Why Quitting Might Not Be As Bad As You Think
Is quitting really that bad? In a guest post I did for Worst Professor Ever a few months ago, I fessed up to quitting a PhD program after the MA. I wrote the following:
Yes. I’m a quitter who makes more money and has better job opportunities precisely because I quit.
That’s all true. I do make more money, and I do have better job opportunities, but I realize that I sound, well, prickly and defensive. The subject of quitting brings out that feeling in me.
What’s so bad about quitting? For starters, “quitter” is one of the first insults hurled when a person abandons a challenge. “Quitting” is synonymous with weakness and whining. It’s the low point in any movie, the moment when the protagonist hits rock-bottom. Even in comedies, someone must protect the protagonist from being a quitter, like when Leslie Nielsen rallies Robert Hays into landing that hot-mess airplane and proving he’s a real pilot after all.
Okay, you might not want to quit your job in this fashion, but this is a pretty good “I quit” monologue. Apologies for anyone who have issues with potty mouths.
But that’s the movies, and we can’t all have Leslie Nielsen as a sidekick. In real life, quitting can actually be a good thing. Quitting is similar to editing. If something isn’t working for you, cut it out. Over at Lifehacker, Nick Cernis wrote,
Anyone can make something. But to make something great, you have to find the courage to ditch the things dribbling along at half-past average.
Cernis refers to comments from Ira Glass and Seth Godin to back up this theory, and they are anything but pathetic losers. Yet they are also quitters and proud of it. The key is to think of your life as if it were a manuscript. Sometimes you have to take something out or change paths in order to make it better–and you’re hardly a failure if you decide to make a change.

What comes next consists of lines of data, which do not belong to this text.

Lemma good_require ds ref m i : i.(Ref).(dep_id) = ref.(dep_id) → good ds i → good (ds ++ [Requires ref m]) (require_input ref m i).
Proof.
  intros Hid [H1 H2 H3 H4 H5]. assert (dep_id (Ref (require_input ref m i)) = dep_id ref) as Hd by (unfold require_input; destruct (gate i); [cbn [negb]; by case_bool_decide | done]).
  assert (full (dep_id ref) (Requires ref m)) as Hf by done.
  assert (required (require_input ref m i) = true ∧ qualification (require_input ref m i) = false ∧ gate (require_input ref m i) = true) as (Hr & Hq & Hg).
  { unfold require_input. destruct (gate i) eqn:Eg; [cbn [negb]; by case_bool_decide | done]. }
  split; [by rewrite Hg | | | by rewrite Hq |]; rewrite ?Hd.
  - intros g. rewrite require_input_gates, H2, Hid by done. split.
    + intros [(ref' & m' & Hin & ? & ->) | ->]; [exists ref', m' | exists ref, m]; (split; [apply elem_of_app | done]); [by left | right; by apply list_elem_of_singleton].
    + intros (ref' & m' & Hin & ? & ->). apply elem_of_app in Hin as [? | He%list_elem_of_singleton]; [left; by exists ref', m' | right; congruence].
  - rewrite full_snoc. tauto.
  - intros _ _. apply full_snoc. by right.
Qed.

Lemma good_gates_app ds d i : (∀ ref m, d ≠ Requires ref m) → (∀ g, g ∈ input_gates i ↔ ∃ ref m, Requires ref m ∈ ds ∧ ref.(dep_id) = i.(Ref).(dep_id) ∧ g = mkGate ref m) →
  ∀ g, g ∈ input_gates i ↔ ∃ ref m, Requires ref m ∈ ds ++ [d] ∧ ref.(dep_id) = i.(Ref).(dep_id) ∧ g = mkGate ref m.
Proof.
  intros Hd H g. rewrite H. split; intros (ref & m & Hin & Hr); exists ref, m; (split; [| done]); [apply elem_of_app; by left |].
  apply elem_of_app in Hin as [? | He%list_elem_of_singleton]; [done | by destruct (Hd ref m)].
Qed.

Lemma good_data ds id i : i.(Ref).(dep_id) = id → good ds i → good (ds ++ [Data id]) (mkInput i.(Ref) i.(gate) i.(i_materializer) true false i.(gates) i.(initialized)).
Proof.
  intros <- [H1 H2 H3 H4 H5]. assert (full (dep_id (Ref i)) (Data (dep_id (Ref i)))) as Hf by done. split; cbn [gate gates Ref required qualification]; [done | | | done |].
  - exact (good_gates_app ds (Data (dep_id (Ref i))) i ltac:(done) H2).
  - rewrite full_snoc. tauto.
  - intros _ _. apply full_snoc. by right.
Qed.

Lemma good_qualification ds id i : i.(Ref).(dep_id) = id → good ds i →
  good (ds ++ [Qualification id]) (if i.(required) then i else mkInput i.(Ref) i.(gate) i.(i_materializer) true true i.(gates) i.(initialized)).
Proof.
  intros <- [H1 H2 H3 H4 H5]. assert (¬ full (dep_id (Ref i)) (Qualification (dep_id (Ref i)))) as Hf by (by intros [_ ?]). assert (Qualification (dep_id (Ref i)) ∈ ds ++ [Qualification (dep_id (Ref i))]) as Hin by (apply elem_of_app; right; by apply list_elem_of_singleton).
  destruct (required i) eqn:Er; (split; cbn [gate gates Ref required qualification]; [done | exact (good_gates_app ds (Qualification (dep_id (Ref i))) i ltac:(done) H2) | | | ]).
  - tauto.
  - intros Hq. destruct (H4 Hq). split; [done |]. rewrite full_snoc. tauto.
  - intros _ Hq. apply full_snoc. left. by apply H5.
  - tauto.
  - intros _. split; [done |]. rewrite full_snoc. intros [He | ?]; [| done]. enough (false = true) by done. apply H3. by right.
  - done.
Qed.

Lemma good_read ds id i : good ds i → good (ds ++ [Reads id]) i.
Proof.
  intros [H1 H2 H3 H4 H5]. assert (¬ full (dep_id (Ref i)) (Reads id)) as Hf by (by intros [_ ?]). split; [done | by apply good_gates_app | | |].
  - rewrite H3, full_snoc, elem_of_app, list_elem_of_singleton. split; [tauto | intros [[? | He] | [? | ?]]; [tauto | done | tauto | done]].
  - intros Hq. destruct (H4 Hq). split; [done |]. rewrite full_snoc. tauto.
  - intros Hr Hq. apply full_snoc. left. by apply H5.
Qed.
End demands.

Section served.
Implicit Types (r : ReadSet) (id : NamedResource) (h k : nat) (ds : list demand) (i : Input).

(** One input for each identity asked for, and each good for the demands. *)
Record serves ds r : Prop := mkServes {
  s_wf : wf r;
  s_one : ∀ h id, h ∈ r.(inputs) → id_at r h = Some id → linear r id = Some h;
  s_good : ∀ h i, h ∈ r.(inputs) → r.(heap) !! h = Some i → good ds i;
}.

Lemma good_fresh ds id : (∀ d, d ∈ ds → demand_id d ≠ id) → good ds (mkInput (plain_ref id) false false false false [] true).
Proof.
  intros Hds. assert (∀ d, d ∈ ds → ¬ full id d) as Hf by (intros d Hd [He _]; by destruct (Hds d Hd)).
  split; cbn [gate gates required qualification Ref plain_ref dep_id]; try done.
  - intros g. unfold input_gates. cbn. split; [by intros ?%elem_of_nil |]. intros (ref & m & Hin & He & _). by destruct (Hds _ Hin).
  - split; [done |]. intros [Hq | (d & Hd & Hf')]; [by destruct (Hds _ Hq) | by destruct (Hf d Hd)].
Qed.

Lemma linear_id_at r id h : linear r id = Some h → id_at r h = Some id.
Proof. by intros [_ ?]%linear_spec. Qed.

Lemma input_serves r ds id : serves ds r → (is_Some (linear r id) ∨ ∀ d, d ∈ ds → demand_id d ≠ id) →
  ∃ r' h i, input r id = Some (r', h) ∧ serves ds r' ∧ linear r' id = Some h ∧ r'.(heap) !! h = Some i ∧ ∀ id', id' ≠ id → linear r' id' = linear r id'.
Proof.
  intros [Hr Hone Hgood] Hnew. destruct (input_spec r id Hr) as (r' & h & He & Hcase). destruct (linear r id) as [h0 |] eqn:El.
  - destruct Hcase as (-> & Hw & Hheap & Hin). pose proof (linear_spec _ _ _ El) as [Hh Hid].
    assert (∀ id', linear r' id' = linear r id') as Hl by (intros id'; apply linear_ext; [done | intros k _; unfold id_at; by rewrite Hheap]).
    destruct (w_heap _ Hr h0 Hh) as (i & Hi & _). exists r', h0, i. split; [done |]. split; [split; [done | |] | by rewrite Hl, Hheap].
    + intros k id'. rewrite Hin, Hl. unfold id_at. rewrite Hheap. apply Hone.
    + intros k x. rewrite Hin, Hheap. apply Hgood.
  - destruct Hcase as ((Hw & Hin & Hid & Hk & Hl) & Hi). destruct Hnew as [[? ?] | Hnew]; [done |]. exists r', h, (mkInput (plain_ref id) false false false false [] true). split; [done |].
    assert (∀ k, k ∈ r.(inputs) → id_at r' k = id_at r k) as Hka by (intros k Hk'; unfold id_at; by rewrite Hk).
    split; [split; [done | |] | split; [by rewrite Hl, (bool_decide_true (id = id)) | split; [done | intros id' Hne; by rewrite Hl, (bool_decide_false (id' = id))]]].
    + intros k id'. rewrite Hin, elem_of_cons. intros [-> | Hk'] Hida; rewrite Hl.
      * rewrite (bool_decide_true (id' = id)); [done | congruence].
      * rewrite Hka in Hida by done. rewrite (bool_decide_false (id' = id)); [by apply Hone |]. intros ->. rewrite linear_none in El. by destruct (El k Hk').
    + intros k x. rewrite Hin, elem_of_cons. intros [-> | Hk'] Hx; [rewrite Hi in Hx; injection Hx as <-; by apply good_fresh | apply (Hgood k); [done | by rewrite <- Hk]].
Qed.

on January 28, 2011 on 7:27 am
Yes, everyone should read your Q & A, good stuff and (as I tell everyone) far more reasonable advice than you’d get from me! Great quotes here, as well. I agree that the editing your life is key, and just as you say, that means removing the parts that aren’t adding anything to it.
on January 28, 2011 on 12:00 pm
Leaving academia doesn’t have to be sad. I find it mostly liberating. My hard-won PhD will just be this little thing that I carry around in my back pocket to use when I need it. It doesn’t define me. It doesn’t say what I can do or can’t do or what I’m good at. It’s just something I did once before I went on to do other things. In the future, I’ll periodically take it out of my pocket and look at it fondly and say, “how about that.”
on January 31, 2011 on 5:55 pm
Exactly–it doesn’t define you. We don’t like it when people try to define us, so why should we let degrees define us. On the opposite side, I’ve met a bunch of people who don’t have BA’s, MA’s or PhD’s (esp. recently) who are waaay smarter than some of the PhD’s I’ve met. A degree is only one of many ways to get a job.